Um disco como a música nunca antes tinha ouvido
Título: "Sgt. Pepper's Lonely Hearts Club Band"
Data de edição: 1 de junho de 1967
Editora: Parlophone
Produtor: George Martin
É, para muitos, o "melhor" disco dos Beatles e há quem já o tenha defendido como o maior álbum da história do rock'n'roll. Naturalmente não é escolha unânime, mas a verdade é que o disco que os Beatles lançaram em julho de 1967 acabaria por ser reconhecido como o mais emblemático e célebre de toda a sua obra. Meses antes - em fevereiro - ainda as gravações estavam longe de concluídas, o single com as canções Penny Lane e Strawberry Fields dava conta de sinais de continuava evolução face ao que os dois últimos discos dos Beatles tinham colocado em cena. Mas ninguém certamente imaginava então que o álbum iria bem mais longe...
Aprofundando mudanças de hábitos que já se tinham verificado desde os dias de Rubber Soul, os Beatles faziam do estúdio (e às horas que lhes conviesse) o seu espaço de trabalho. Depois da edição de Revolver, em 1966, tinham voltado à estrada para nova digressão com expressão mundial. Mas a evolução em complexidade das suas canções não permitira aos temas do novo álbum uma representação em palco, impossível que era ali a recriação do haviam criado em estúdio. A frustração de repetir uma vez mais velhas canções frente a um público que, de tanto berro, mal deixava escutar a música, fez com que decidissem colocar um ponto final nas suas agendas de palcos. Daí em diante seriam apenas uma banda de estúdio, centrada no seu trabalho criativo. E o novo álbum que então criaram foi dessa nova política um exemplo perfeito, surgindo ao longo de nunca antes vistos 129 dias de trabalho, somando mais de 400 horas de sessões.
Tecnicamente mais complexa, a composição desafiou os músicos, o produtor George Martin e o engenheiro de som Geoff Emerick a imaginar soluções e truques capazes de criar os sons, texturas, paisagens e elementos desejados para as canções. Apesar dos trabalhos iniciados ainda em finais de 1966 - a primeira canção a ser registada, When I'm 64 começou a ser trabalhada a 6 de dezembro - só em inícios de 67 surgiu a ideia de conduzir a criação do disco através de um alter ego, uma entidade fictícia que os quatro Beatles "vestiram", decisão que amplificou a noção de uma construção ficcional além do quadro então habitual em cenário pop/rock. A construção das personagens e a progressiva composição e moldagem das canções a uma agenda assim definida acabou por conduzir o disco que então nascia no sentido de se tornar numa obra conceptual. Com o título Sgt. Pepper's Lonely Hearts Club Band (sendo também esse o nome da banda fictícia criada, e da qual a imagem que vemos na capa do disco será uma materialização) , o oitavo álbum dos Beatles transportou a música a uma nova dimensão. Mais desafiante, versátil e surpreendente que o que os evidentes sinais de revolução já nos haviam dado entre Rubber Soul (1965) e Revolver (1966), a música atingia uma dimensão que transcendia as fronteiras habituais do espaço pop/rock para incorporar elementos da vivência do musical, uma carga narrativa mais habitual na música de palco e uma profundidade cénica nunca antes vista, conferindo às canções um sentido nunca antes visto de espaço. E tudo isto criado com apenas quatro pistas na mesa de gravação...

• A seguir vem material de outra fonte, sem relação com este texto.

(** The interleavings, in any configuration. The function a token is acquired
    with may succeed or throw: in the second case the exception leaves
    [tryAcquireToken] and the key stays in the map of puts in flight. *)
Inductive step : World -> World -> Prop :=
| step_acquire w tid key item owns_lock fnRet tok s' :
    procs w !! tid = None ->
    onPuts (InFlightPuts.tryAcquireToken owns_lock key (ret fnRet)) tt (shard w) = (Ok (inl tok, tt), s') ->
    step w (mkWorld s' (<[tid := ProcPut (mkPut key item tok PutStart)]> (procs w)))
| step_acquire_throws w key owns_lock e e' s' :
    onPuts (InFlightPuts.tryAcquireToken owns_lock key (throw e)) tt (shard w) = (Throw e', s') ->
    step w (mkWorld s' (procs w))
| step_no_token w tid key item :
    procs w !! tid = None ->
    step w (mkWorld (shard w) (<[tid := ProcPut (mkPut key item None PutStart)]> (procs w)))
| step_put w tid accept p p' s' :
    procs w !! tid = Some (ProcPut p) -> putStep tid accept p (shard w) = (Ok p', s') ->
    step w (mkWorld s' (<[tid := ProcPut p']> (procs w)))
| step_new_rem w tid key :
    procs w !! tid = None ->
    step w (mkWorld (shard w) (<[tid := ProcRem (mkRem key None RemCreate ∅)]> (procs w)))
| step_rem w tid could r r' s' :
    procs w !! tid = Some (ProcRem r) -> (is_Some (content (navy w) !! r_key r) -> could = true) ->
    remStep tid could (dom (procs w)) r (shard w) = (Ok r', s') ->
    step w (mkWorld s' (<[tid := ProcRem r']> (procs w)))
| step_new_find w tid key :
    procs w !! tid = None ->
    step w (mkWorld (shard w) (<[tid := ProcFind (mkFind key FindStart ∅)]> (procs w)))
| step_find w tid could inRam filling f f' s' :
    procs w !! tid = Some (ProcFind f) -> (is_Some (content (navy w) !! f_key f) -> could = true) ->
    findStep could inRam filling (dom (procs w)) f (shard w) = (Ok f', s') ->
    step w (mkWorld s' (<[tid := ProcFind f']> (procs w)))
| step_exec w q1 j q2 st c' :
    queue (navy w) = q1 ++ j :: q2 -> (forall j', j' ∈ q1 -> job_key j' <> job_key j) ->
    job_effect j st (content (navy w)) c' ->
    step w (set_navy (mkNavy c' (q1 ++ q2) (completing (navy w) ++ [(j, st)])) w)
| step_callback w c1 j st c2 s' :
    completing (navy w) = c1 ++ (j, st) :: c2 ->
    callback config_ j st (shard (set_navy (mkNavy (content (navy w)) (queue (navy w)) (c1 ++ c2)) w)) = (Ok tt, s') ->
    step w (mkWorld s' (finish j (procs w)))
| step_evict w key :
    step w (set_navy (mkNavy (delete key (content (navy w))) (queue (navy w)) (completing (navy w))) w)
| step_disable w : step w (mkWorld (snd (disableNavy config_ (shard w))) (procs w)).

Definition initial : World := mkWorld no_shard ∅.

Definition reachable : World -> Prop := rtc step initial.
End interleavings.
(* ===== verification/NvmCacheProofs.v ===== *)
(** * The NVM cache: the invariant of a shard

    What holds in every interleaving: who holds a token, which jobs are
    queued and by whom, and how far a delete or a find that has invalidated
    the token of its key has got rid of the puts that are older than it. *)

From S2P Require Import Prelude Bytes BigHash NvmCache.
From stdpp Require Import base tactics numbers list gmap.

#[local] Open Scope Z_scope.

(** ** Predicates *)

Definition inflight (w : World) : InFlightPuts.t := inflightPuts_ (shard w).
Definition all_jobs (w : World) : list Job := queue (navy w) ++ (completing (navy w)).*1.

Definition holds_token (w : World) (tid : Z) (k : nkey) : Prop :=
  exists p, procs w !! tid = Some (ProcPut p) /\ p_token p = Some k.

(** The tokens of [k] held by the threads of [O] are invalid. *)
Definition dead (O : gset Z) (k : nkey) (w : World) : Prop :=
  forall p, p ∈ O -> holds_token w p k -> inflight w !! k = Some false.

(** None of [O] has an insert of [k] in these jobs. *)
Definition none_of (O : gset Z) (k : nkey) (q : list Job) : Prop :=
  forall p v, p ∈ O -> JInsert k p v ∉ q.

(** What is stored under [k], now and after the jobs queued, is not from [O]. *)
Definition cleared (O : gset Z) (k : nkey) (w : World) : Prop :=
  none_of O k (queue (navy w)) /\
  forall nv, content (navy w) !! k = Some nv -> nv_put nv ∉ O.

(** The delete of [tid] is queued after every insert of [k] by [O], or has
    run. *)
Definition deleting (O : gset Z) (k : nkey) (tid : Z) (w : World) : Prop :=
  (exists q1 q2, queue (navy w) = q1 ++ JRemove k tid :: q2 /\ none_of O k q2) \/
  (exists st, (JRemove k tid, st) ∈ completing (navy w) /\ (removed_status st = true -> cleared O k w)).

Definition enabled (w : World) : bool := navyEnabled_ (shard w).

Ltac run_shard :=
  unfold bind, ret, throw, get, modify, onPutContexts, onDelContexts, onTombstones, onPuts, onNavy,
    InFlightPuts.onKeys, InFlightPuts.onClient in *; simpl in *.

Entre a visão pop caleidoscópica de Lucy In The Sky With Diamonds ou With A Little Help From My Friends, o mergulho ainda mais profundo em diálogos com formas e sons da música indiana em Within You Without You, a dinâmica algo circense de Being For The Benefit of Mr Kite, o abismo realista da narrativa que comanda She's Leaving Home ou a visão quase sinfónica do magistral A Day In The Life, o álbum apresentou uma visão musical com uma complexidade como a pop nunca então conhecera. A própria capa, onde os quatro Beatles surgem (nas peles dos músicos da sua banda fictícia) entre uma colagem com fotos de nomes como os de Oscar Wilde, Bob Dylan, Pablo Picasso, Marilyn Monroe, Karlheinz Stockhausen, Carl Jung, William Burroughs, Marlon Brando ou Mae West, juntando ainda o velho parceiro Stuart Sutcliffe, inscreveu ainda um marco na história do design gráfico. Daí em diante o mundo não podia ser mais o que antes havia sido.